Et parmi les efforts déployés par le système occidental pour surmonter la crise en la mondialisant ou en la faisant se propager à d’autres quadrants géoéconomiques, il y en a au moins deux sur lesquels l’analyste se penchera avec un intérêt particulier, d’autant qu’ils sont proposés ou reproposés à l’initiative des États-Unis, autrement dit le centre décisionnel de l’« Occident », qu’ils concernent deux domaines stratégiques surtout pour la projection économique et géopolitique de Washington, et qu’ils couvrent l’Europe et le Pacifique : il s’agit du projet de création d’un grand marché transatlantique via les négociations UE/États-Unis sur le partenariat transatlantique de commerce et d'investissement (TTIP, Transatlantic Trade and Investment Partnership), et de l’accord de partenariat transpacifique (TPP, Trans-Pacific Partnership).


Surmonter la crise : l’option bilatérale et le « néomultilatéralisme multipolaire »

Le bouleversement géopolitique en cours, à savoir la transition uni-multipolaire, semble vouloir déboucher sur la stabilisation des nouveaux acteurs, pris aussi bien individuellement dans leur dimension nationale que collectivement au niveau des blocs qui les agrègent. Une consolidation qui devrait offrir aux pays périphériques du système occidental – ceux qui souffrent le plus des effets de la crise économique, monétaire et financière –, la possibilité de créer de nouvelles formes de coopération avec les futurs protagonistes du nouvel ordre multipolaire.

Ces pays périphériques, dont l’Italie, devraient ainsi privilégier l’option bilatérale dans un premier temps, en vue de reconquérir une « physionomie » internationale qui leur permettra d’augmenter leurs degrés de liberté sur la scène internationale, et donc d’acquérir un pouvoir de négociation accru. Cependant, au fur et à mesure que la transition géopolitique progressera vers de nouveaux pôles d’agrégation, différents du passé, l’option bilatérale devra s’inscrire dans le cadre de ce que nous pouvons d’ores et déjà qualifier, par un syntagme inédit, de « néomultilatéralisme multipolaire ».


Notes

(1) Thomas I. Palley, Financialization: What It Is and Why It Matters, Document de travail, The Levy Economics Institute, Annandale-on-Hudson, NY, États-Unis, 2007

(2) Pour l’économiste français Jacques Sapir : « Ce que l’on appelle la "mondialisation" dans le langage courant est en réalité la combinaison de deux processus. Le premier est celui de l’extension mondiale du capitalisme dans sa forme industrielle dans des régions qu’il n’avait pas encore touchées. Le second, qui est dans une très large mesure l’application de la politique américaine, correspondant à une politique volontariste d’ouverture financière et commerciale » (Jacques Sapir, Le nouveau XXIe siècle, Paris, 2008, pp. 63-64). En d’autres termes, le processus de mondialisation a joué un rôle d’accompagnement et de soutien à la stratégie américaine d’hégémonisation du monde durant la phase de son « moment unipolaire ».

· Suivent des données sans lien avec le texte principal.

(* ===== verification/Descriptor.v ===== *)
(** * [hwilib/descriptor.py]: output script descriptors

    The class hierarchy is the inductive type [Descriptor], one constructor per
    class that the parser makes.  A taproot descriptor stores its leaf scripts
    and their depths in separate lists, as the code does; [taptree] is the tree
    they stand for, and the parser and the printer are related to it.

    A key is an object of its own for every place it is parsed at, so changing
    the keys of a copied descriptor in place is mapping over them. *)

From S2P Require Import Prelude Bytes Safe PyStd PyStr Common Sha256 KeyPath Key DescChecksum PubkeyProvider.

Definition MAX_TAPROOT_NODES : Z := 128.

Inductive Descriptor :=
  | PKDescriptor (pubkey : PubkeyProvider)
  | PKHDescriptor (pubkey : PubkeyProvider)
  | WPKHDescriptor (pubkey : PubkeyProvider)
  | MultisigDescriptor (pubkeys : list PubkeyProvider) (thresh : Z) (is_sorted : bool)
  | SHDescriptor (subdescriptor : Descriptor)
  | WSHDescriptor (subdescriptor : Descriptor)
  | TRDescriptor (internal_key : PubkeyProvider) (subdescriptors : list Descriptor) (depths : list Z).

Definition desc_name (d : Descriptor) : pystr :=
  match d with
  | PKDescriptor _ => $"pk"
  | PKHDescriptor _ => $"pkh"
  | WPKHDescriptor _ => $"wpkh"
  | MultisigDescriptor _ _ is_sorted => if is_sorted then $"sortedmulti" else $"multi"
  | SHDescriptor _ => $"sh"
  | WSHDescriptor _ => $"wsh"
  | TRDescriptor _ _ _ => $"tr"
  end.

Definition desc_pubkeys (d : Descriptor) : list PubkeyProvider :=
  match d with
  | PKDescriptor k | PKHDescriptor k | WPKHDescriptor k | TRDescriptor k _ _ => [k]
  | MultisigDescriptor ks _ _ => ks
  | SHDescriptor _ | WSHDescriptor _ => []
  end.

Fixpoint get_address_type (d : Descriptor) : option AddressType :=
  match d with
  | PKDescriptor _ | MultisigDescriptor _ _ _ => None
  | PKHDescriptor _ => Some LEGACY
  | WPKHDescriptor _ | WSHDescriptor _ => Some WIT
  | SHDescriptor sub => if decide (get_address_type sub = Some WIT) then Some SH_WIT else Some LEGACY
  | TRDescriptor _ _ _ => Some TAP
  end.

Fixpoint get_pubkey_providers (d : Descriptor) : list PubkeyProvider :=
  match d with
  | SHDescriptor sub | WSHDescriptor sub => get_pubkey_providers sub
  | TRDescriptor k subs _ => k :: concat (map get_pubkey_providers subs)
  | _ => desc_pubkeys d
  end.

(** ** Printing *)

(** The loops of [TRDescriptor.to_string_no_checksum].  The list [path] is kept
    with its last element first. *)

(** [while len(path) <= depth], in [n = depth + 1 - len(path)] rounds. *)
Fixpoint tr_open (n : nat) (r : pystr) (path : list bool) : pystr * list bool :=
  match n with
  | O => (r, path)
  | S n => tr_open n (if 0 <? len path then r ++ $"{" else r) (false :: path)
  end.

(3) Charles Krauthammer, Unipolar moment, Foreign Affairs, Vol. 70, n. 1, 1990/1991, p. 22-33. [NdT. Voir également la version "revisitée".]

(4) Edward N. Luttwak, Turbo-Capitalism: Winners And Losers In The Global Economy, Harper, 1999.

(5) George Soros, La bolla della supremazia americana. Gli abusi dell’American Power, Piemme, 2004.